A notable result from this study is that both WC and PBF, closely related to the amount of visceral fat in women, play a protective role in sarcopenia. Increased leptin production by adipocytes contributes to ectopic fat deposition in the muscle, which reduces muscle quality and strength [43,44,45]. Adipose fat tissue from obese individuals has high levels of tumor necrosis factor-alpha (TNF-α), which promotes the production and secretion of several pro-inflammatory cytokines. These pro-inflammatory cytokines promote catabolic pathways that promote muscle wasting and ultimately impair muscle function restoration. In contrast to these metabolic pathways, Chen et al. reported that central obesity is associated with a lower risk of muscle mass loss in menopausal women, which is consistent with our findings [46]. Because abdominal fat stores high concentrations of sex hormones and positively affects skeletal muscle mass [43, 47]. Adipose tissue, the main site for storing and metabolizing sex hormones, is the main source of estrogen. Healthy adipocytes secrete adiponectin, an anti-inflammatory and insulin sensitizer that is positively associated with muscle cells [48]. This could explain the protective effect of sarcopenia in women compared to that in men, as found in studies of the interaction between adipocytes and muscle cells. These findings are consistent with those of this longitudinal study as well as the cross-sectional study we previously reported.
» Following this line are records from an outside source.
Definition load_config (st : state) : pyval * state :=
  match config_file st with
  | Some text =>
      match (config <- json_load text ;;
             present <- contains "current_page" config ;;
             if present then Ok config
             else setitem config "current_page" (PInt INITIAL_PAGE)) with
      | Ok config => (config, st)
      | Raise _ => (default_config, st)
      end
  | None => (default_config, save_config default_config st)
  end.

(** *** [update_widget]: the derived figures *)

Inductive schedule := On_track | Behind | Ahead.

Record widget := mkwidget {
  days_elapsed : Z;
  days_left : Z;
  semester_percentage : Q;
  textbook_percentage : Q;
  expected_page : Q;
  page_diff : Q;
  pages_per_day : option Q;
  status : schedule
}.

Definition update_widget (today : date) (current_page : pyval) : result widget :=
  let '(days_elapsed, days_left) :=
    if lt today SEMESTER_START then (0, TOTAL_SEMESTER_DAYS)
    else if gt today SEMESTER_END then (TOTAL_SEMESTER_DAYS, 0)
    else (sub_days today SEMESTER_START, sub_days SEMESTER_END today) in
  fraction <- truediv days_elapsed TOTAL_SEMESTER_DAYS ;;
  page <- as_number current_page ;;
  read <- truediv page TOTAL_PAGES ;;
  let expected_page := (fraction * inject_Z TOTAL_PAGES)%Q in
  let page_diff := (inject_Z page - expected_page)%Q in
  pace <-
    (if 0 <? days_left
     then q <- truediv (TOTAL_PAGES - page) days_left ;; Ok (Some q)
     else Ok None) ;;
  Ok {| days_elapsed := days_elapsed; days_left := days_left;
        semester_percentage := (fraction * 100)%Q;
        textbook_percentage := (read * 100)%Q;
        expected_page := expected_page; page_diff := page_diff;
        pages_per_day := pace;
        status := if negb (Qle_bool 1 (Qabs page_diff)) then On_track
                  else if negb (Qle_bool 0 page_diff) then Behind
                  else Ahead |}.

(** *** [update_page] *)

Inductive page_outcome :=
| Page_updated
| Out_of_range_warning
| Not_a_number_warning
| Page_uncaught (e : exn).

Definition with_page (st : state) (page : pyval) : state :=
  {| completed_problems := completed_problems st; current_page := page;
     completed_file := completed_file st; config_file := config_file st;
     writable := writable st |}.

Definition update_page (page_entry : string) (st : state) : state * page_outcome :=
  match int page_entry with
  | Raise ValueError => (st, Not_a_number_warning)
  | Raise e => (st, Page_uncaught e)
  | Ok new_page =>
      if (0 <=? new_page) && (new_page <=? TOTAL_PAGES) then
        let '(config, st') := load_config (with_page st (PInt new_page)) in
        match setitem config "current_page" (PInt new_page) with
        | Ok config' => (save_config config' st', Page_updated)
        | Raise ValueError => (st', Not_a_number_warning)
        | Raise e => (st', Page_uncaught e)
        end
      else (st, Out_of_range_warning)
  end.

(** *** [mark_problem] *)

Inductive mark_outcome :=
| No_selection
| Marked
| Mark_uncaught (e : exn).

(** One turn of the loop over the selected rows: the map and
    [changes_made], before and after. *)
Definition mark_item (mark_complete : bool) (acc : dict pyval * bool)
    (item : tree_item) : result (dict pyval * bool) :=
  let '(completed, changes_made) := acc in
  match item with
  | Chapter_row => Ok acc
  | Problem_row prob_text =>
      if mark_complete then
        let current_data :=
          match dict_get prob_text completed with
          | Some v => v
          | None => PDict []
          end in
        current_data <- setitem current_data "complete" (PBool true) ;;
        absent <- (b <- contains "document" current_data ;; Ok (negb b)) ;;
        current_data <-
          (if absent then setitem current_data "document" PNone
           else Ok current_data) ;;
        Ok (dict_set prob_text current_data completed, true)
      else if dict_contains prob_text completed
           then Ok (dict_del prob_text completed, true)
           else Ok acc
  end.

(** The loop; an exception leaves it with what the earlier turns did. *)
Fixpoint mark_items (mark_complete : bool) (acc : dict pyval * bool)
    (items : list tree_item) : (dict pyval * bool) * option exn :=
  match items with
  | [] => (acc, None)
  | item :: rest =>
      match mark_item mark_complete acc item with
      | Ok acc' => mark_items mark_complete acc' rest
      | Raise e => (acc, Some e)
      end
  end.

Definition with_completed (st : state) (completed : dict pyval) : state :=
  {| completed_problems := completed; current_page := current_page st;
     completed_file := completed_file st; config_file := config_file st;
     writable := writable st |}.

Definition mark_problem (mark_complete : bool) (selected : list tree_item)
    (st : state) : state * mark_outcome :=
  match selected with
  | [] => (st, No_selection)
  | _ =>
      match mark_items mark_complete (completed_problems st, false) selected with
      | ((completed, _), Some e) => (with_completed st completed, Mark_uncaught e)
      | ((completed, true), None) =>
          (save_completed_problems completed (with_completed st completed), Marked)
      | ((completed, false), None) => (with_completed st completed, Marked)
      end
  end.

(** *** [upload_document] *)

Inductive upload_outcome :=
| Upload_no_selection
| Selection_error
| Not_complete
| Cancelled
| Upload_successful
| Upload_error
| Upload_uncaught (e : exn).

(** [prob not in completed_problems or
     not completed_problems[prob].get("complete")] *)
Definition not_complete (prob : string) (completed : dict pyval) : result bool :=
  match dict_get prob completed with
  | None => Ok true
  | Some entry => c <- get entry "complete" ;; Ok (negb (truthy c))
  end.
This study had several limitations. First, due to East Asian characteristics, the number of patients with severe obesity (BMI > 30 was relatively small (n = 48, 5.1% of the total participants); therefore, our results might not be adequately reflected in the case of severe obesity. Second, in the survey conducted 2 years later, the follow-up loss was 475 persons in this study, which was confirmed to be 15.7% of the initial 3014 persons. However, this was similar to or even lower than in previous cohort studies. Third, this study might not apply to other populations because it was conducted in a single race, the Korean population. As body composition differs, studies on different populations are warranted.

Conclusion

This was the first longitudinal cohort study to investigate the association between obesity and the component parameters of sarcopenia in non-sarcopenic elderly individuals. Our study identified that Korean elderly with obesity had a protective impact on the reduction of muscle mass in men and women. However, obesity parameters including BMI, WC, and PBF were positively correlated with a lower incidence of sarcopenia only in women. Obesity in older women may have a protective effect on reducing ASMI and the incidence of sarcopenia.